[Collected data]
————

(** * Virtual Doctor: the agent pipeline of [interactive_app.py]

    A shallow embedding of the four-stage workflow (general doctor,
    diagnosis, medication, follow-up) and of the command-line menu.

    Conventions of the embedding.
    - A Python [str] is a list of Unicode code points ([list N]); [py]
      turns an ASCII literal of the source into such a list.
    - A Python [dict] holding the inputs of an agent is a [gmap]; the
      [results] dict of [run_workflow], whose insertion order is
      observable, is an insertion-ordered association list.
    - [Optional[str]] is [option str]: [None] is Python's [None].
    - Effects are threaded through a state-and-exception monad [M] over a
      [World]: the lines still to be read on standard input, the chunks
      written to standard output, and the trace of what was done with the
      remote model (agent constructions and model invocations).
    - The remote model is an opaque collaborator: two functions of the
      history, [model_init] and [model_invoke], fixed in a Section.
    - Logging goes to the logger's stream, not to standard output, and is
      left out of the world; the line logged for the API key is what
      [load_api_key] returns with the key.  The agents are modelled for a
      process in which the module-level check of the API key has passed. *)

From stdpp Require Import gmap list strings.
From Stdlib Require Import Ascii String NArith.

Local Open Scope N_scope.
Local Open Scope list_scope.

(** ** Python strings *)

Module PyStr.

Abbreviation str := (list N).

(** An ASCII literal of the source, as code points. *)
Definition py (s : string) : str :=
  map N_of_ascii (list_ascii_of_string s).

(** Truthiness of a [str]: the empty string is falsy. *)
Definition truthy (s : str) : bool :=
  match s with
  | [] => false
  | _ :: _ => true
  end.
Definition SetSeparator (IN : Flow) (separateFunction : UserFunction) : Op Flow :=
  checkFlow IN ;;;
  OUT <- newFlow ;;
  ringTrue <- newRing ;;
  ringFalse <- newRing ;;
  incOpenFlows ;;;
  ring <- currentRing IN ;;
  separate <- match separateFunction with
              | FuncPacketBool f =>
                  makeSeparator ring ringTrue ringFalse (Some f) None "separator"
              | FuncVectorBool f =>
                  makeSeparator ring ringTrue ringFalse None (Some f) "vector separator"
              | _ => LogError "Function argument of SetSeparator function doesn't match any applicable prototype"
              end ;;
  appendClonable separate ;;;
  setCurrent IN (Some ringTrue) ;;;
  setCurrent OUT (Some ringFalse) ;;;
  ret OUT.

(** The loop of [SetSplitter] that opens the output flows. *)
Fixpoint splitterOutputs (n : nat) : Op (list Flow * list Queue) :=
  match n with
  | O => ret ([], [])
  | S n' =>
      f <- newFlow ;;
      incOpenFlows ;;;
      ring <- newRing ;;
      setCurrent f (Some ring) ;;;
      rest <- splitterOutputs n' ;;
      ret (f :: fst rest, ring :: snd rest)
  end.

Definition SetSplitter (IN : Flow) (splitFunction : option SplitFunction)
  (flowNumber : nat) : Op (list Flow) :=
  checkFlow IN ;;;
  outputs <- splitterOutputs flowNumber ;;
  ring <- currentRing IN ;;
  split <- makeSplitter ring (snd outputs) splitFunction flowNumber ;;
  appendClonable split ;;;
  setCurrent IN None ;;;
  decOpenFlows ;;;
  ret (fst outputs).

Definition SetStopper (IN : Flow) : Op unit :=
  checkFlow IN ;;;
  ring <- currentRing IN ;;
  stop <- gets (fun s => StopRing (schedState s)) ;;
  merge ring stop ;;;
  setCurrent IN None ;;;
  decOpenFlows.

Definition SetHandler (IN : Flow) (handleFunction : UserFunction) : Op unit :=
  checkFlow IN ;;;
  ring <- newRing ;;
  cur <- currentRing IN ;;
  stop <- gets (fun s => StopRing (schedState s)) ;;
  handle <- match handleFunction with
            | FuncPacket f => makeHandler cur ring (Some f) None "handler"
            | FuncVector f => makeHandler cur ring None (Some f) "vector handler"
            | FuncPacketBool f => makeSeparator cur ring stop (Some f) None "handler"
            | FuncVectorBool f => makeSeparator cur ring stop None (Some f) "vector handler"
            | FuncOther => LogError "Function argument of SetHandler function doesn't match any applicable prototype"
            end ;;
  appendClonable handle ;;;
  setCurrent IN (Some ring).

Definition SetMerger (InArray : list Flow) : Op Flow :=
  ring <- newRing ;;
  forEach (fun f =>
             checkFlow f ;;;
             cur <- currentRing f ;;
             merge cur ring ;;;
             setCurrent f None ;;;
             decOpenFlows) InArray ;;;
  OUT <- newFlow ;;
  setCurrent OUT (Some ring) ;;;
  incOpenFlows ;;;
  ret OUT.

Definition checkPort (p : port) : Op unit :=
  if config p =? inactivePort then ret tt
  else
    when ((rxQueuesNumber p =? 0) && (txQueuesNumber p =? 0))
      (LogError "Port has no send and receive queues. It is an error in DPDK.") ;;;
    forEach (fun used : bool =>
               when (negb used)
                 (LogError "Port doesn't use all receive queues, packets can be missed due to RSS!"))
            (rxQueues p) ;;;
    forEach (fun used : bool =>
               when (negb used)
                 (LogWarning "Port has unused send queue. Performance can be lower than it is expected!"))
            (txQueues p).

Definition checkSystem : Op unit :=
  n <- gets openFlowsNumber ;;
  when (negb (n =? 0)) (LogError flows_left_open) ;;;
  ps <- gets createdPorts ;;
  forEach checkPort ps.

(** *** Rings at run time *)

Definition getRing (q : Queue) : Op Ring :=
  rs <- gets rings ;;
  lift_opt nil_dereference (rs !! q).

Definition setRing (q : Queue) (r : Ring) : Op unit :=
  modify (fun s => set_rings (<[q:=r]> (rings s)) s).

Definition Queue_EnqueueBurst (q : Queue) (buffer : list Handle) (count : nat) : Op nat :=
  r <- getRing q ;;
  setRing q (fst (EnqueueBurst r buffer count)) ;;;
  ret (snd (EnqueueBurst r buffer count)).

————

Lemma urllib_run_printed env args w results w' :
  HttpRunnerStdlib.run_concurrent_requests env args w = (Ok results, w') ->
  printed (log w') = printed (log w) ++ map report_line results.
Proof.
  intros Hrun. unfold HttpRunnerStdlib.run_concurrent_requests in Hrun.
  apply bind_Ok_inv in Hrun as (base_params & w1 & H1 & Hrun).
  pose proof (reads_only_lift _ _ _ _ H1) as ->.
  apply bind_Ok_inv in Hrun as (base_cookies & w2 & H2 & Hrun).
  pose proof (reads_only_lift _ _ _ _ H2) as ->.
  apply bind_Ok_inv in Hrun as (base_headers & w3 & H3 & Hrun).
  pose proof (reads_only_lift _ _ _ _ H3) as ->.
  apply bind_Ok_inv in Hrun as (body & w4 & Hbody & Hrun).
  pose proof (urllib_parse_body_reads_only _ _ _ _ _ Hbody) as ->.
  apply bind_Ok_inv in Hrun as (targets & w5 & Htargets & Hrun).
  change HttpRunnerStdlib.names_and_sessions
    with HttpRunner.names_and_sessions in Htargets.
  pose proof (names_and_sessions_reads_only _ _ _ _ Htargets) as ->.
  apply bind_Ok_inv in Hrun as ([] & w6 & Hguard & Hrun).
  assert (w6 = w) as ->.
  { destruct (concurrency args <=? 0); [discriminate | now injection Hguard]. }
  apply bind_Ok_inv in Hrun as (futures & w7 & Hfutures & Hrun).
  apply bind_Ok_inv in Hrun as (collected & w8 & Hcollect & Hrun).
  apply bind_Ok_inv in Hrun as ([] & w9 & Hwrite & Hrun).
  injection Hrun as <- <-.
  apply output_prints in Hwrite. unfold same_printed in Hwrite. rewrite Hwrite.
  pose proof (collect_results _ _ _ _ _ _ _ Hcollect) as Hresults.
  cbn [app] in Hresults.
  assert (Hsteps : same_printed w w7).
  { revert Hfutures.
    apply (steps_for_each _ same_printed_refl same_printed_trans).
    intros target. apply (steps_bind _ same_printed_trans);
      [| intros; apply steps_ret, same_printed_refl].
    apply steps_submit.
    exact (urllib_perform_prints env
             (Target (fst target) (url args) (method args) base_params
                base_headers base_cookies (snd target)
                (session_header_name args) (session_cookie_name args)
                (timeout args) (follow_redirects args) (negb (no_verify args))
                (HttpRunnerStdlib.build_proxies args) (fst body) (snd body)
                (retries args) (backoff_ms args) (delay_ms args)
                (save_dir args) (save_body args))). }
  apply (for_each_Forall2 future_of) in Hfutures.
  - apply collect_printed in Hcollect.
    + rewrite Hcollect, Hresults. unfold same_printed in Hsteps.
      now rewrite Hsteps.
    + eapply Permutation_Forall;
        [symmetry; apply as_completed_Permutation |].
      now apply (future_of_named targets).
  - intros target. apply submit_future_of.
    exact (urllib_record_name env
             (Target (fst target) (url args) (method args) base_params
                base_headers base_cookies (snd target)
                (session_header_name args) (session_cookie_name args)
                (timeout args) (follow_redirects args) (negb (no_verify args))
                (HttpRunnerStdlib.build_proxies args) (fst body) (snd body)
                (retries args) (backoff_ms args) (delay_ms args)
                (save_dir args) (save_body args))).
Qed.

————

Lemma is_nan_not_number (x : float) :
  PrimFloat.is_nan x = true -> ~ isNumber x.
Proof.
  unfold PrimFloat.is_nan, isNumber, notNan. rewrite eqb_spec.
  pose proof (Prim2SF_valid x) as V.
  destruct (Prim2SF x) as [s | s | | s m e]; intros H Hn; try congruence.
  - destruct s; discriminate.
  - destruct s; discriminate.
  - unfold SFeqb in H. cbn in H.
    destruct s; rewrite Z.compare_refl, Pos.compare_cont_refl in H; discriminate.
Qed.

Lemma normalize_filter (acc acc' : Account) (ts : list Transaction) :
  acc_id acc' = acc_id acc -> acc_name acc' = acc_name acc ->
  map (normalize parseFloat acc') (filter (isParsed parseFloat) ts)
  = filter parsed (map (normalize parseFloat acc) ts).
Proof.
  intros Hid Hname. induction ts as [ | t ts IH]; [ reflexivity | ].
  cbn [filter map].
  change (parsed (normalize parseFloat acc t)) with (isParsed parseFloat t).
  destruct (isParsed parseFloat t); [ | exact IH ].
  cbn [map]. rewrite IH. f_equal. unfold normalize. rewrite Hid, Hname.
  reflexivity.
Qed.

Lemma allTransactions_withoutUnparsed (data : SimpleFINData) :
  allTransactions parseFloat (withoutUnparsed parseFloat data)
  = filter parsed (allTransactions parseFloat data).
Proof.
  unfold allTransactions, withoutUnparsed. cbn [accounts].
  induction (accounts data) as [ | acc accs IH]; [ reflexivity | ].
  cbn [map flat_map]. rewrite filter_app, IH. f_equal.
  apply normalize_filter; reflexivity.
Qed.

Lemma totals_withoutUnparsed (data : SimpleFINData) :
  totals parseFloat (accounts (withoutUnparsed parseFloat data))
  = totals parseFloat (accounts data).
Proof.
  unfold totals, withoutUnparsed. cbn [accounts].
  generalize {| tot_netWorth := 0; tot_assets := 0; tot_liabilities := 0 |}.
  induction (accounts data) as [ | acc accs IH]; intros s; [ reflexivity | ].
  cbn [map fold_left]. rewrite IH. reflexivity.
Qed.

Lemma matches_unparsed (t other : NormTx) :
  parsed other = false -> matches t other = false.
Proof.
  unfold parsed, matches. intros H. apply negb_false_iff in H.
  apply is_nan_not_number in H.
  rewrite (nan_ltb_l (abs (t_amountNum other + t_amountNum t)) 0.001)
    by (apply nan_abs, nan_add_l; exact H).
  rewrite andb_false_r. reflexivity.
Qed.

————

The problem | Set down exactly the lines of the data above, beginning with the line that has "(** * Virtual" and ending with the line that has "- A Python [dict]", and no others.

Response for this exercise |
(** * Virtual Doctor: the agent pipeline of [interactive_app.py]

    A shallow embedding of the four-stage workflow (general doctor,
    diagnosis, medication, follow-up) and of the command-line menu.

    Conventions of the embedding.
    - A Python [str] is a list of Unicode code points ([list N]); [py]
      turns an ASCII literal of the source into such a list.
    - A Python [dict] holding the inputs of an agent is a [gmap]; the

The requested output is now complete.